Le comble est le fait que les antagonistes étaient de solides voisins qui se connaissaient très bien avant que le «lait ne tourne au- dessus du feu». Et pour un juge, ces questions qui caressent la pratique du droit, gênent énormément les prises de décision radicales. Mounir Ayed le jeune magistrat savait très bien à quoi s'en tenir, en permettant aux deux adversaires d'étaler chacun, «sa» vérité, autour des «pourquoi et comment» de la rixe! «Expliquez-moi comment ces malentendus ont terminé à la barre, et surtout, l'absence manifeste de dialogue.» avait articulé lentement le président qui attendait évidemment que la seule vérité que détenaient seuls les antagonistes, et ce, en l'absence manifeste de témoins, ne pouvaient sortir que de la bouche de détenu, et de son adversaire, qui est venu à la barre, réclamer justice pour avoir reçu une mémorable raclée qui lui avait valu plus de quinze jours d'incapacité physique. C'est pourquoi la victime avait plus confiance en les termes de l'article 264 du code pénal, qu'en autre chose. En effet, des justiciables n'ont confiance que gans la justice.
Les arrangements à coups de monnaie sonnante et tranchante, n'arrangent rien.

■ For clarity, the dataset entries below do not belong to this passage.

(** The values of the deck's cards that are not jokers, in deck order. *)
Definition non_joker_values (cards : list Card) : list Z :=
  List.map _value (List.filter (fun c => negb (_is_joker c)) cards).

Lemma Card_eq_joker_rank (s s' : option Z) (col col' : bool) (r v v' : Z)
      (o o' : bool) :
  Card_eq (mkCard s col (RankNamed r) v o) (mkCard s' col' JOKER v' o') = false.
Proof. unfold Card_eq; simpl. apply andb_false_r. Qed.

Ltac nb_run :=
  unfold resolved_joker_value, NextBiggest.apply; simpl;
  rewrite ?Card_eq_joker_rank, ?Card_eq_refl; simpl; reflexivity.

(** C5 (as the code has it).  For every 3-card deck holding one joker, in
    any slot and with the two other cards in any order: if the two
    non-joker values are 5 and 9, NextBiggest sets the joker to 8; if they
    are 7 and 8, it sets the joker to 6 (the greatest value below 8 that
    the deck does not hold yet). *)
Theorem next_biggest_test_vectors (cards : list Card) :
  length cards = 3%nat ->
  length (List.filter _is_joker cards) = 1%nat ->
  (Permutation (non_joker_values cards) [5; 9] ->
   resolved_joker_value cards = Ok 8)
  /\ (Permutation (non_joker_values cards) [7; 8] ->
      resolved_joker_value cards = Ok 6).
Proof.
  intros Hlen Hjok.
  destruct cards as [|[s1 c1 r1 v1 o1] [|[s2 c2 r2 v2 o2]
                    [|[s3 c3 r3 v3 o3] [|]]]]; try discriminate.
  destruct r1, r2, r3; simpl in Hjok; try discriminate;
    unfold non_joker_values; simpl; split; intros HP;
    apply Permutation_sym, Permutation_length_2_inv in HP;
    destruct HP as [HP|HP]; injection HP as -> ->; nb_run.
Qed.

Lemma next_biggest_test_vectors_witness :
  resolved_joker_value
    [red_card 0 9 false; red_joker 0 false; red_card 2 5 false] = Ok 8.
Proof.
  apply (next_biggest_test_vectors
           [red_card 0 9 false; red_joker 0 false; red_card 2 5 false]).
  - reflexivity.
  - reflexivity.
  - apply perm_swap.
Defined.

Seule, l'application de la loi, et la réception des dommages et intérêts, peuvent effacer le discrédit jeté quelques jours auparavant, sur lui. L'article de loi en question dispose que: «Quiconque, volontairement, fait des blessures ou porte des coups à autrui ou commet toute autre violence ou voie de fait, et s'il résulte de ces sortes de violence une maladie ou une incapacité totale de travail pendant plus de quinze jours, est puni d'un emprisonnement d'un (1) an à cinq (5) ans et d ‘une amende de cent mille (100 000) DA à cinq cent mille (500 000) DA.
Le coupable peut, en outre, être privé des droits mentionnés à l'article 14 de la présente loi pendant un an au moins et cinq ans au plus. Quand les violences ci-dessus exprimées ont été suivies de mutilation ou de privation de l'usage d'un membre, cécité, perte d'un oeil ou autres infirmités permanentes, le coupable est puni de la réclusion à temps, de cinq à dix ans. Si les coups portés ou les blessures faites volontairement mais sans intention de donner la mort l'ont pourtant occasionnée, le coupable est puni de la peine de réclusion à temps, de dix à vingt ans.» C'est dans cette optique que le juge cherchait à savoir, avant toute adéquate entreprise, le pourquoi de cette bagarre. C'est plutôt réconfortant pour l'esprit de justice qui se doit d'animer tout magistrat devant un tel dossier. Pour trancher avec un esprit d'équité, tout juge du siège se doit d'avoir en main, les solides éléments «parlants et frappants» de cette triste affaire. Après le long interrogatoire, il est nettement apparu que le litige qui opposait les deux voisins, ne datait pas du jour de la rixe. «C'est un vieux contentieux, et des règlements de comptes assez anciens, pour pouvoir éteindre le feu qui se consumait entre les deux irascibles voisins, et qui a largement, envenimé les relations de bon voisinage. Or, les explications des deux adversaires n'ont rien apporté de palpable qui puisse fixer les magistrats, en l'occurrence, le juge et la parquetière, sur le pourquoi du malentendu, d'abord, et la bagarre, ensuite! C'est la «bête» noire de certains juges du siège. C'est pourquoi lorsque Mounir Ayed annonça la mise en examen du dossier sous huitaine, les deux bagarreurs se séparèrent sans se regarder!